> _Data to examine_
Definition parseMDNSHints (pkt : string) : gmap string string := first_hint mdns_types pkt.
Definition parseSSDPHints (pkt : string) : gmap string string := first_hint ssdp_types pkt.
(* ------------------------------------------------------------------ *)
(** ** Globs *)
(* ------------------------------------------------------------------ *)

Section GlobFacts.

Import JS.

Lemma wild_star (f : string) : wild "*" f = true.
Proof.
  induction f as [|c f IH]; [reflexivity|].
  simpl in *. exact IH.
Qed.

(** A literal followed by a star asks for a prefix. *)
Lemma wild_prefix (lit f : string) :
  allChars (fun c => negb (Ascii.eqb c "*")) lit = true ->
  wild (lit ++ "*") f = startsWith f lit.
Proof.
  revert f; induction lit as [|c lit IH]; intros f Hlit.
  - cbn [append]. rewrite (wild_star f). now destruct f.
  - simpl in Hlit. apply andb_true_iff in Hlit as [Hc Hlit].
    apply negb_true_iff in Hc.
    cbn [append]. change (wild (String c (lit ++ "*")) f)
      with (if Ascii.eqb c "*" then
              (fix star (f : string) : bool :=
                 wild (lit ++ "*") f ||
                 match f with
                 | EmptyString => false
                 | String _ f' => star f'
                 end) f
            else match f with
                 | EmptyString => false
                 | String d f' => Ascii.eqb c d && wild (lit ++ "*") f'
                 end).
    rewrite Hc. destruct f as [|d f]; [reflexivity|].
    simpl. now rewrite IH.
Qed.

(** A literal between two stars asks for a substring. *)
Lemma wild_substring (lit f : string) :
  allChars (fun c => negb (Ascii.eqb c "*")) lit = true ->
  wild (String "*" (lit ++ "*")) f = includes f lit.
Proof.
  intros Hlit.
  change (wild (String "*" (lit ++ "*")) f)
    with ((fix star (f : string) : bool :=
             wild (lit ++ "*") f ||
             match f with
             | EmptyString => false
             | String _ f' => star f'
             end) f).
  induction f as [|c f IH].
  - now rewrite (wild_prefix lit EmptyString Hlit).
  - rewrite (wild_prefix lit (String c f) Hlit).
    change (includes (String c f) lit)
      with (startsWith (String c f) lit || includes f lit).
    now rewrite <- IH.
Qed.

(** After a globstar, a pattern part only has to match the last part of a
    path without hidden parts. *)
Lemma matchOne_last (p : string) (file : list string) :
  file <> [] ->
  existsb startsWithDot file = false ->
  partMatch p (last file EmptyString) = true ->
  matchOne [ GLOBSTAR; Part p ] file = true.
Proof.
  intros Hne Hdot Hlast.
  destruct file as [|f0 file]; [contradiction|]. clear Hne.
  cbn [matchOne].
  revert f0 Hdot Hlast. induction file as [|f1 file IH]; intros f0 Hdot Hlast.
  - cbn [last] in Hlast. cbn [matchOne]. now rewrite Hlast.
  - cbn [existsb] in Hdot. apply orb_false_iff in Hdot as [Hd0 Hdot].
    rewrite Hd0. cbn [negb andb].
    change (last (f0 :: f1 :: file) EmptyString) with (last (f1 :: file) EmptyString) in Hlast.
    rewrite (IH f1 Hdot Hlast). apply orb_true_r.
Qed.

End GlobFacts.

> _What is required_
Where does the word "bool" appear in the material above? Copy every line that holds it.

> _Reply_
              (fix star (f : string) : bool :=
    with ((fix star (f : string) : bool :=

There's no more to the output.